■ Work instructions
The required output is the line containing "Lemma zdrop_all n" followed by every line after it to the end of the listing, each written out exactly.

■ Records for processing
========================================================================

Lemma ztake_0 l : ztake 0 l = [].
Proof. done. Qed.
Lemma zdrop_0 l : zdrop 0 l = l.
Proof. done. Qed.
Lemma ztake_all n l : Zlen l <= n -> ztake n l = l.
Proof. intros; unfold ztake; apply take_ge; unfold Zlen in *; lia. Qed.
Lemma zdrop_all n l : Zlen l <= n -> zdrop n l = [].
Proof. intros; unfold zdrop; apply drop_ge; unfold Zlen in *; lia. Qed.
Lemma ztake_zdrop n l : ztake n l ++ zdrop n l = l.
Proof. apply take_drop. Qed.
Lemma zdrop_zdrop n k l : 0 <= n -> 0 <= k -> zdrop n (zdrop k l) = zdrop (k + n) l.
Proof. intros; unfold zdrop; rewrite drop_drop; f_equal; lia. Qed.
Lemma ztake_ztake n k l : 0 <= n <= k -> ztake n (ztake k l) = ztake n l.
Proof. intros; unfold ztake; rewrite take_take; f_equal; lia. Qed.
Lemma ztake_add n k l : 0 <= n -> 0 <= k ->
  ztake (n + k) l = ztake n l ++ ztake k (zdrop n l).
Proof.
  intros; unfold ztake, zdrop.
  rewrite take_take_drop; f_equal; lia.
Qed.
Lemma zdrop_ztake n k l : 0 <= n -> zdrop n (ztake k l) = ztake (k - n) (zdrop n l).
Proof. intros; unfold ztake, zdrop; rewrite skipn_firstn_comm; f_equal; lia. Qed.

========================================================================

■ Written answer
Lemma zdrop_all n l : Zlen l <= n -> zdrop n l = [].
Proof. intros; unfold zdrop; apply drop_ge; unfold Zlen in *; lia. Qed.
Lemma ztake_zdrop n l : ztake n l ++ zdrop n l = l.
Proof. apply take_drop. Qed.
Lemma zdrop_zdrop n k l : 0 <= n -> 0 <= k -> zdrop n (zdrop k l) = zdrop (k + n) l.
Proof. intros; unfold zdrop; rewrite drop_drop; f_equal; lia. Qed.
Lemma ztake_ztake n k l : 0 <= n <= k -> ztake n (ztake k l) = ztake n l.
Proof. intros; unfold ztake; rewrite take_take; f_equal; lia. Qed.
Lemma ztake_add n k l : 0 <= n -> 0 <= k ->
  ztake (n + k) l = ztake n l ++ ztake k (zdrop n l).
Proof.
  intros; unfold ztake, zdrop.
  rewrite take_take_drop; f_equal; lia.
Qed.
Lemma zdrop_ztake n k l : 0 <= n -> zdrop n (ztake k l) = ztake (k - n) (zdrop n l).
Proof. intros; unfold ztake, zdrop; rewrite skipn_firstn_comm; f_equal; lia. Qed.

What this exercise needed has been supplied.